Le deuxième aspect de cette stratégie est la confusion informationnelle : non pas tant imposer une histoire que multiplier les histoires, pour créer de la confusion. Résultat, on ne sait plus ce qui s’est réellement passé. Lorsque Sergueï Skripal et sa fille Ioulia ont été empoisonnés à Londres en 2018 par exemple, la Russie a avancé plus d’une centaine de versions contradictoires !

Ce pays aurait également participé à la récente psychose autour des punaises de lit en France. Quel but ?

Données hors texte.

(* ===== verification/Coverage.v ===== *)
(** * fotwd failover: the durable coverage journal

    Models [crates/fotwd/src/failover/coverage.rs]: the append-only journal of
    one source's transcript coverage, with its creation, its three mutating
    operations ([commit], [skip], [switch]), its recovery ([open]) and its
    read-only [snapshot].

    - The journal's file is its bytes.  A write or sync may fail
      ([WriteOutcome]): a short write leaves a prefix of the record, and either
      failure poisons the owner.
    - The canonical audio is the interface [AudioTrack] of Replay.v; it may have
      grown between two operations, so every operation takes the track as it is
      at that moment.
    - [serde_json] is the class [Serde] of Json.v.
    - The sidecar lock is whether it could be taken; reads of an existing file
      do not fail. *)

From S2P Require Import Prelude Bytes Float32 SttTypes CoverageTypes Json Replay.

Local Open Scope Z_scope.

Definition invalid (message : string) : IoError := Invalid message.

Definition replay_source (s : Source) : ReplaySource :=
  match s with System => ReplaySystem | Mic => ReplayMic end.

Definition journal_name (s : Source) : string :=
  match s with System => "system.stt-coverage.jsonl" | Mic => "mic.stt-coverage.jsonl" end.

(** ** Records on disk *)

(** [RecordBuffer::write]. *)
Definition record_write (buf bs : bytes) : result bytes IoError :=
  if sat_sub (MAX_RECORD_BYTES - 1) (zlen buf) <? zlen bs
  then Err (invalid "coverage record exceeds size limit")
  else Ok (buf ++ bs).

(** The serializer's writes, one after the other. *)
Fixpoint write_records (buf : bytes) (chunks : list bytes) : result bytes IoError :=
  match chunks with
  | [] => Ok buf
  | c :: chunks => let? buf := record_write buf c in write_records buf chunks
  end.

Definition encode_entry `{Serde Entry} (e : Entry) : result bytes IoError :=
  let? buf := write_records [] (to_chunks e) in Ok (buf ++ [LF]).

(** [take(limit).read_until(b'\n')]: the line with its line feed, and the rest. *)
Fixpoint read_until (limit : Z) (bs : bytes) : bytes * bytes :=
  match bs with
  | [] => ([], [])
  | b :: bs' =>
      if limit <=? 0 then ([], bs)
      else if b =? LF then ([b], bs')
      else let '(line, rest) := read_until (limit - 1) bs' in (b :: line, rest)
  end.

Definition read_line (bs : bytes) : result (bytes * bytes) IoError :=
  let '(line, rest) := read_until (MAX_RECORD_BYTES + 1) bs in
  if MAX_RECORD_BYTES <? zlen line then Err (invalid "coverage record exceeds size limit")
  else Ok (line, rest).

(** ** The journal *)

Record CoverageJournal := mkJournal {
  file : bytes;
  j_header : Header;
  cur_epoch : ProviderEpoch;
  epochs : list ProviderEpoch;
  commits : list CommittedAudio;
  ids : gset string;
  committed : Z;
  failed : bool;
  valid_bytes : Z;
}.

(** The journal with its file, its health and its validated length replaced. *)
Definition with_io (j : CoverageJournal) (f : bytes) (b : bool) (v : Z) : CoverageJournal :=
  mkJournal f (j_header j) (cur_epoch j) (epochs j) (commits j) (ids j) (committed j) b v.

Definition initial_epoch (h : Header) : ProviderEpoch :=
  mkEpoch 0 (first_sample h) None (initial h).

Definition from_header (file : bytes) (h : Header) : CoverageJournal :=
  mkJournal file h (initial_epoch h) [initial_epoch h] [] ∅ (first_sample h) false 0.

Definition healthy (self : CoverageJournal) : result unit IoError :=
  if failed self then Err (invalid "coverage journal failed; recovery required") else Ok tt.

Definition fallback_plan (self : CoverageJournal) : option LocalPlan := fallback (j_header self).
Definition committed_through (self : CoverageJournal) : Z := committed self.
Definition current_epoch (self : CoverageJournal) : ProviderEpoch := cur_epoch self.

Definition accept (self : CoverageJournal) (commit : CommittedAudio) : CoverageJournal :=
  mkJournal (file self) (j_header self) (cur_epoch self) (epochs self)
    (commits self ++ [commit]) (ids self ∪ list_to_set (id <$> segments commit))
    (through_sample commit) (failed self) (valid_bytes self).

(** [epochs.push(epoch.clone()); self.epoch = epoch]. *)
Definition enter_epoch (self : CoverageJournal) (e : ProviderEpoch) : CoverageJournal :=
  mkJournal (file self) (j_header self) e (epochs self ++ [e]) (commits self) (ids self)
    (committed self) (failed self) (valid_bytes self).

Definition validate_switch (self : CoverageJournal) (e : ProviderEpoch) : result unit IoError :=
  let? _ := validate_engine (ep_engine e) in
  if bool_decide (checked_add64 (number (cur_epoch self)) 1 <> Some (number e))
     || negb (ep_from_sample e =? committed self)
     || negb (is_some (reason e))
  then Err (invalid "invalid provider epoch transition")
  else Ok tt.

Definition word_ok (s : TranscriptSegment) (w : Word) : bool :=
  negb ((w_start_ms w <? start_ms s) || (end_ms s <? w_end_ms w) || (w_end_ms w <? w_start_ms w)
        || is_some_and (w_confidence w) (fun c => negb (f32_is_finite c))).

(** The condition a segment must not meet, with the ids already seen in this
    commit. *)
Definition segment_ok (self : CoverageJournal) (commit : CommittedAudio) (seen : gset string)
    (s : TranscriptSegment) : bool :=
  negb ((slen (id s) =? 0)
        || bool_decide (id s ∈ seen)
        || bool_decide (id s ∈ ids self)
        || negb (is_final s)
        || bool_decide (seg_session_id s <> session_id (j_header self))
        || bool_decide (seg_source s <> source (j_header self))
        || bool_decide (seg_provider s <> provider (ep_engine (cur_epoch self)))
        || bool_decide (seg_model s <> model (ep_engine (cur_epoch self)))
        || (start_ms s <? from_sample commit / 16)
        || (end_ms s <? start_ms s)
        || (through_sample commit / 16 <? end_ms s)
        || is_some_and (confidence s) (fun c => negb (f32_is_finite c))
        || negb (forallb (word_ok s) (words s))).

FTM : Dans cette affaire, la responsabilité de la Russie dans cet épisode n’a pas été prouvée. Quoi qu’il en soit, dans ces campagnes d’information, c’est la cohésion sociale qui est attaquée : tout ce qui peut créer des dissensions et des conflits est bon à prendre, pour affaiblir les démocraties. Vient ensuite l’idée que nos gouvernements ne sont pas capables de protéger leurs citoyens. Chaque crise sociale est considérée comme une opportunité pour la propagande russe.

Comment cette propagande se diffuse-t-elle en Europe ?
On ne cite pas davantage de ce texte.